İşte Mekke Şerifi Hüseyin, Arapları Osmanlı'nın ilan ettiği "Cihad-ı Mukaddes"e uymamaları yönünde güdümlerken, bu gibi Demir Haçlı Osmanlı Subayı görüntülerinin Müslüman halkta uyandırdığı soru işaretlerini de kullanıyor ve yayımladığı 26 Haziran 1916 günü ilk bildirisinde şöyle diyordu:

Türkler dinden çıktılar. İslam'ın kanunlarını ve geleneklerini ihlal ediyorlar. Artık Allah'ın emirlerine uymuyor, emredilenin aksini yapıyor, biz Arapların asırlardır devam edegelen adetlerine saygı göstermiyorlar...
Araplar'ın Türk idaresine karşı cihada girişmeleri farzdır. 

Şerif Hüseyin yayımladığı 10 Eylül 1916 günlü ikinci bildirisinde, sözlerini şöyle pekiştirecekti:

İslam dünyasındaki bütün kardeşlerimi bu yıkıcı, bozguncu, aptal ve alçak kişilere (yani Türkler'e) itaat etmemeye çağırıyorum. Allah'a itaat etmeyenlere itaat edilmez!..

İngilizlerin meşhur casusu Lawrens'in Arap kabilelere dağıttığı altınlar Arap dünyasına İstanbul'daki Sultan Halife'nin ilan ettiği 'cihad'tan daha cazip geldi.

Ekim 1916'da Şerif Hüseyin kendisini Arabistan Kralı ilan etmişti.

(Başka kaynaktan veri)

(* ===== verification/RpcGateway.v ===== *)
(** The gateway over RPC, src/gateway/rpc_gateway_client.cpp: it asks the
    placement driver for routes, keeps them in its cache, sends requests to the
    stores with the region it believes in, and once refreshes a route a store
    calls stale. *)

From S2P Require Import Prelude Types Text Codec Service Engine Raft Distributed Gateway.

(** The two [RpcClient] pointers may be null; a client call may throw when the
    server runs in the same process. *)
Record RpcGatewayClient (Net : Type) := mkRpcGateway {
  pd_client_ : option (RpcHandler Net);
  store_client_ : option (RpcHandler Net);
  dynamic_store_routing_ : bool;
  route_cache_ : RouteCache;
  next_request_id_ : N;
}.
Arguments mkRpcGateway {Net} _ _ _ _ _.
Arguments pd_client_ {Net} _.
Arguments store_client_ {Net} _.
Arguments dynamic_store_routing_ {Net} _.
Arguments route_cache_ {Net} _.
Arguments next_request_id_ {Net} _.

Definition new_rpc_gateway {Net} (pd store : option (RpcHandler Net)) (dynamic : bool) :
    RpcGatewayClient Net := mkRpcGateway pd store dynamic ∅ 1.

Definition RpcToStatus (response : RpcResponse) : res unit :=
  if rs_ok response then Ok tt
  else Err (mkStatus kRpcError
              (rs_error_code response +:+ ": " +:+ rs_error_message response)).

Definition ConsistencyName (consistency : Consistency) : string :=
  match consistency with kEventual => "eventual" | kLinearizable => "linearizable" end.

Definition IsRouteStaleError (response : RpcResponse) : bool :=
  negb (rs_ok response) &&
  (bool_decide (rs_error_code response = "STALE_EPOCH")
   || bool_decide (rs_error_code response = "REGION_NOT_FOUND")
   || bool_decide (rs_error_code response = "NOT_LEADER")).

(** Assignments under a fixed prefix, as [GetStatus] copies its answers. *)
Definition copied (prefix : string) (fields : FieldMap) : list (string * string) :=
  (λ kv, (prefix +:+ kv.1, kv.2)) <$> kvs fields.

Definition mutation_fields (m : KvMutation) : list (string * string) :=
  [ ("type", match mut_type m with kDelete => "delete" | kPut => "put" end);
    ("key", mut_key m); ("value", mut_value m) ].
Definition put_mutation (fields : FieldMap) (m : KvMutation) (prefix : string) : FieldMap :=
  put_all fields (prefixed prefix (mutation_fields m)).

Section gateway.
Context {Net : Type} `{!Transport Net}.

Abbreviation RpcGatewayW := (Net * RpcGatewayClient Net)%type.

Definition the_client : IO RpcGatewayW (RpcGatewayClient Net) := gets snd.

Definition set_routes (cache : RouteCache) (w : RpcGatewayW) : RpcGatewayW :=
  (w.1, mkRpcGateway (pd_client_ w.2) (store_client_ w.2) (dynamic_store_routing_ w.2) cache
          (next_request_id_ w.2)).

(** [name + std::to_string(next_request_id_++)]. *)
Definition take_request_id (name : string) : IO RpcGatewayW string := λ '(net, g),
  (Ok (name +:+ to_string (next_request_id_ g)),
   (net, mkRpcGateway (pd_client_ g) (store_client_ g) (dynamic_store_routing_ g)
           (route_cache_ g) (u64 (next_request_id_ g + 1)))).

(** [client->Call(request)] through one of the two pointers. *)
Definition through (client : option (RpcHandler Net)) (request : RpcRequest) :
    IO RpcGatewayW RpcResponse := λ '(net, g),
  match client with
  | None => (Fault Undefined, (net, g))
  | Some call => let '(r, net') := call request net in (r, (net', g))
  end.

Definition CallPd (method : string) (fields : FieldMap) : IO RpcGatewayW RpcResponse :=
  id ← take_request_id "gateway-pd-";
  g ← the_client;
  through (pd_client_ g) (mkRequest id method "gateway" "pd" 3000 (EncodeFields fields) ∅).

Definition CallStore (method : string) (fields : FieldMap) : IO RpcGatewayW RpcResponse :=
  id ← take_request_id "gateway-store-";
  g ← the_client;
  through (store_client_ g) (mkRequest id method "gateway" "store" 3000 (EncodeFields fields) ∅).

(** A call through a fresh [TcpRpcClient] to an endpoint. *)
Definition tcp (endpoint : Endpoint) (request : RpcRequest) : IO RpcGatewayW RpcResponse :=
  λ '(net, g),
  let '(response, net') := tcp_call endpoint request net in (Ok response, (net', g)).

Definition CallStoreAt (store : StoreInfo) (method : string) (fields : FieldMap) :
    IO RpcGatewayW RpcResponse :=
  id ← take_request_id "gateway-store-";
  tcp (client_endpoint store)
    (mkRequest id method "gateway" ("store-" +:+ to_string (store_id store)) 3000
       (EncodeFields fields) ∅).

Definition ResolveRoute (key : string) : IO RpcGatewayW RouteEntry :=
  g ← the_client;
  match pd_client_ g, store_client_ g with
  | None, _ | _, None => fail (InvalidArgument "gateway rpc clients are not initialized")
  | Some _, Some _ =>
      match cache_get key (route_cache_ g) with
      | Some cached => mret cached
      | None =>
          response ← CallPd "pd.GetRegionByKey" (<["key" := key]> (∅ : FieldMap));
          _ ← lift (RpcToStatus response);
          response_fields ← lift (DecodeFields (rs_payload response));
          let entry := mkRoute (GetRegionFields response_fields "region")
                         (GetStoreFields response_fields "leader_store") 0 in
          _ ← modify (λ w : RpcGatewayW, set_routes (cache_put entry (route_cache_ w.2)) w);
          mret entry
      end
  end.

(** The response made up when a route cannot be resolved. *)
Definition synthetic_error (name : string) (st : Status) : IO RpcGatewayW RpcResponse :=
  id ← take_request_id name;
  mret (MakeRpcError (mkRequest id "" "" "" 3000 "" ∅) (ErrorCodeName (code_ st)) (message_ st)).

(** The lambda [call_for_key]. *)
Definition call_for_key (method key : string) (fields : FieldMap) :
    IO RpcGatewayW RpcResponse :=
  g ← the_client;
  if negb (dynamic_store_routing_ g) then CallStore method fields
  else
    resolved ← status_of (ResolveRoute key);
    match resolved with
    | inr st => synthetic_error "gateway-route-" st
    | inl route => CallStoreAt (re_leader_store route) method fields
    end.

Definition CallStoreWithRouteRetry (method key : string) (fields : FieldMap) :
    IO RpcGatewayW RpcResponse :=
  response ← call_for_key method key fields;
  if negb (IsRouteStaleError response) then mret response
  else
    _ ← modify (set_routes cache_clear);
    resolved ← status_of (ResolveRoute key);
    match resolved with
    | inr st => synthetic_error "gateway-refresh-" st
    | inl refreshed =>
        call_for_key method key
          (<["region_id" := to_string (region_id (re_region refreshed))]> fields)
    end.

(** * Requests *)

Definition Put (key value : string) : IO RpcGatewayW unit :=
  route ← ResolveRoute key;
  response ← CallStoreWithRouteRetry "store.KvPut" key
    (put_all ∅ [("key", key); ("value", value);
                ("region_id", to_string (region_id (re_region route)))]);
  lift (RpcToStatus response).

Definition Delete (key : string) : IO RpcGatewayW unit :=
  route ← ResolveRoute key;
  response ← CallStoreWithRouteRetry "store.KvDelete" key
    (put_all ∅ [("key", key); ("region_id", to_string (region_id (re_region route)))]);
  lift (RpcToStatus response).

(** The routes of the batch's keys, each in the region [id]. *)
Fixpoint same_route (id : N) (ms : list KvMutation) : IO RpcGatewayW unit :=
  match ms with
  | [] => mret tt
  | m :: rest =>
      route ← ResolveRoute (mut_key m);
      if decide (region_id (re_region route) = id) then same_route id rest
      else fail (InvalidArgument "batch must target a single region")
  end.

Definition Batch (mutations : list KvMutation) : IO RpcGatewayW unit :=
  match mutations with
  | [] => mret tt
  | first :: _ =>
      route ← ResolveRoute (mut_key first);
      let id := region_id (re_region route) in
      _ ← same_route id mutations;
      response ← CallStoreWithRouteRetry "store.KvBatch" (mut_key first)
        (put_indexed put_mutation "op" 0 mutations
          (put_all ∅ [("op_count", to_string (N.of_nat (length mutations)));
                      ("region_id", to_string id)]));
      lift (RpcToStatus response)
  end.

Definition Get (key : string) (consistency : Consistency) : IO RpcGatewayW string :=
  route ← ResolveRoute key;
  response ← CallStoreWithRouteRetry "store.KvGet" key
    (put_all ∅ [("key", key); ("consistency", ConsistencyName consistency);
                ("region_id", to_string (region_id (re_region route)))]);
  _ ← lift (RpcToStatus response);
  response_fields ← lift (DecodeFields (rs_payload response));
  mret (field response_fields "value").

(** * Cluster management: the placement driver first, then the store *)

(** The end of every operation below: the cache is cleared either way. *)
Definition finish (response : RpcResponse) : IO RpcGatewayW unit :=
  _ ← modify (set_routes cache_clear);
  lift (RpcToStatus response).

Definition SplitRegion (id : N) (split_key : string) : IO RpcGatewayW unit :=
  let fields := put_all ∅ [("region_id", to_string id); ("split_key", split_key)] in
  pd_response ← CallPd "pd.SplitRegion" fields;
  _ ← lift (RpcToStatus pd_response);
  store_response ← CallStore "store.SplitRegion" fields;
  finish store_response.

(** The loops over the regions and the stores of the driver's status. *)
Definition target_store_id (fields : FieldMap) (count id target_peer_id : N) : N :=
  match List.find (λ r, (region_id r =? id)%N)
          ((λ i, GetRegionFields fields (indexed "region" i)) <$> indices count) with
  | None => 0
  | Some region =>
      match List.find (λ p, (peer_id p =? target_peer_id)%N) (peers region) with
      | None => 0
      | Some p => peer_store_id p
      end
  end.

Definition target_store (fields : FieldMap) (count id : N) : option StoreInfo :=
  List.find (λ s, (store_id s =? id)%N)
    ((λ i, GetStoreFields fields (indexed "store" i)) <$> indices count).

(** The target peer's store, told by the driver. *)
Definition transfer_target (id target_peer_id : N) : IO RpcGatewayW StoreInfo :=
  status_response ← CallPd "pd.Status" ∅;
  _ ← lift (RpcToStatus status_response);
  status_fields ← lift (DecodeFields (rs_payload status_response));
  region_count ← lift (field_u64 status_fields "region_count");
  let target := target_store_id status_fields region_count id target_peer_id in
  if (target =? 0)%N then fail (InvalidArgument "target peer store not found")
  else
    store_count ← lift (field_u64 status_fields "store_count");
    match target_store status_fields store_count target with
    | None => fail (InvalidArgument "target store not found")
    | Some store => mret store
    end.

Definition TransferLeader (id target_peer_id : N) : IO RpcGatewayW unit :=
  let fields := put_all ∅ [("region_id", to_string id);
                           ("target_peer_id", to_string target_peer_id)] in
  pd_response ← CallPd "pd.TransferLeader" fields;
  _ ← lift (RpcToStatus pd_response);
  g ← the_client;
  store_response ←
    (if dynamic_store_routing_ g then
       store ← transfer_target id target_peer_id;
       CallStoreAt store "store.TransferLeader" fields
     else CallStore "store.TransferLeader" fields);
  finish store_response.

Definition AddPeer (id store_id : N) : IO RpcGatewayW unit :=
  let fields := put_all ∅ [("region_id", to_string id); ("store_id", to_string store_id)] in
  pd_response ← CallPd "pd.AddPeer" fields;
  _ ← lift (RpcToStatus pd_response);
  response_fields ← lift (DecodeFields (rs_payload pd_response));
  store_response ← CallStore "store.AddPeer"
    (<["peer_id" := field response_fields "peer_id"]> fields);
  finish store_response.

Definition RemovePeer (id peer_id : N) : IO RpcGatewayW unit :=
  let fields := put_all ∅ [("region_id", to_string id); ("peer_id", to_string peer_id)] in
  pd_response ← CallPd "pd.RemovePeer" fields;
  _ ← lift (RpcToStatus pd_response);
  store_response ← CallStore "store.RemovePeer" fields;
  finish store_response.

(** [GetStatus]: the fields written so far come back with the status. *)
Definition GetStatus : IO RpcGatewayW (res unit * FieldMap) :=
  g ← the_client;
  let fields := <["gateway.route_cache_size" :=
                    to_string (N.of_nat (size (route_cache_ g)))]> (∅ : FieldMap) in
  pd_response ← CallPd "pd.Status" ∅;
  match RpcToStatus pd_response, DecodeFields (rs_payload pd_response) with
  | Ok _, Ok pd_fields =>
      let fields := put_all fields (copied "pd." pd_fields) in
      store_response ← CallStore "store.Status" ∅;
      match RpcToStatus store_response, DecodeFields (rs_payload store_response) with
      | Ok _, Ok store_fields => mret (Ok tt, put_all fields (copied "store." store_fields))
      | Ok _, bad => mret (_ ← bad; Ok tt, fields)
      | bad, _ => mret (bad, fields)
      end
  | Ok _, bad => mret (_ ← bad; Ok tt, fields)
  | bad, _ => mret (bad, fields)
  end.
End gateway.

Birinci Dünya Savaşı Müslümanları ırk ve mezhep çatışmalarına savurmuş, Almancı Osmanlı Türk Müslümanları ile İngilizci Arap Müslümanları Hıristiyan Emperyalistlerin kuklaları olarak emperyalist parasıyla "cihad" ilanlarına kalkmışlardı.

Sonuç?

Sonuç acıydı: Sayısı belirsiz şehit, çok sayıda yaralı, çok sayıda tutsak." Cengiz ÖZAKINCI, Türkiyenin Siyasi İntiharı Yeni-Osmanlı Tuzağı, sf:236-238


Hal böyleyken...

Adı, "Arap Yarımadası" olan toprakların adı değişti, oldu; "ortadoğu". Kime göre bu isim? İngilizlerin konumuna göre. Dolayısıyla coğrafyamızın önce adını değiştirdiler, sonra demografik yapısıyla oynayarak topraklarının yer altı ve yer üstü zenginlikleri Hıristiyanların kontrolüne geçti.  Şimdi de Müslümanların ilk kıblesi olan kutsal Kudüs, Yahudilerin işgaline sahne oluyor. 

Demem o ki...

Kılıç danslarıyla, fetvalarıyla emperyalist güçlerle kol kola olan sözde Müslüman Arap  ülkelerinin yöneticileri  -bugünün Şerif Hüseyinleri sayesinde, Suriye, Irak, Libya, Filistin... kan gölüne döndü. 

Dolayısıyla, 

"Yıl 1911: Filistinliler kendilerini 400 yıl himayesinde bulunduran OSMANLI'ya ihanet edip bağımsızlık istedi.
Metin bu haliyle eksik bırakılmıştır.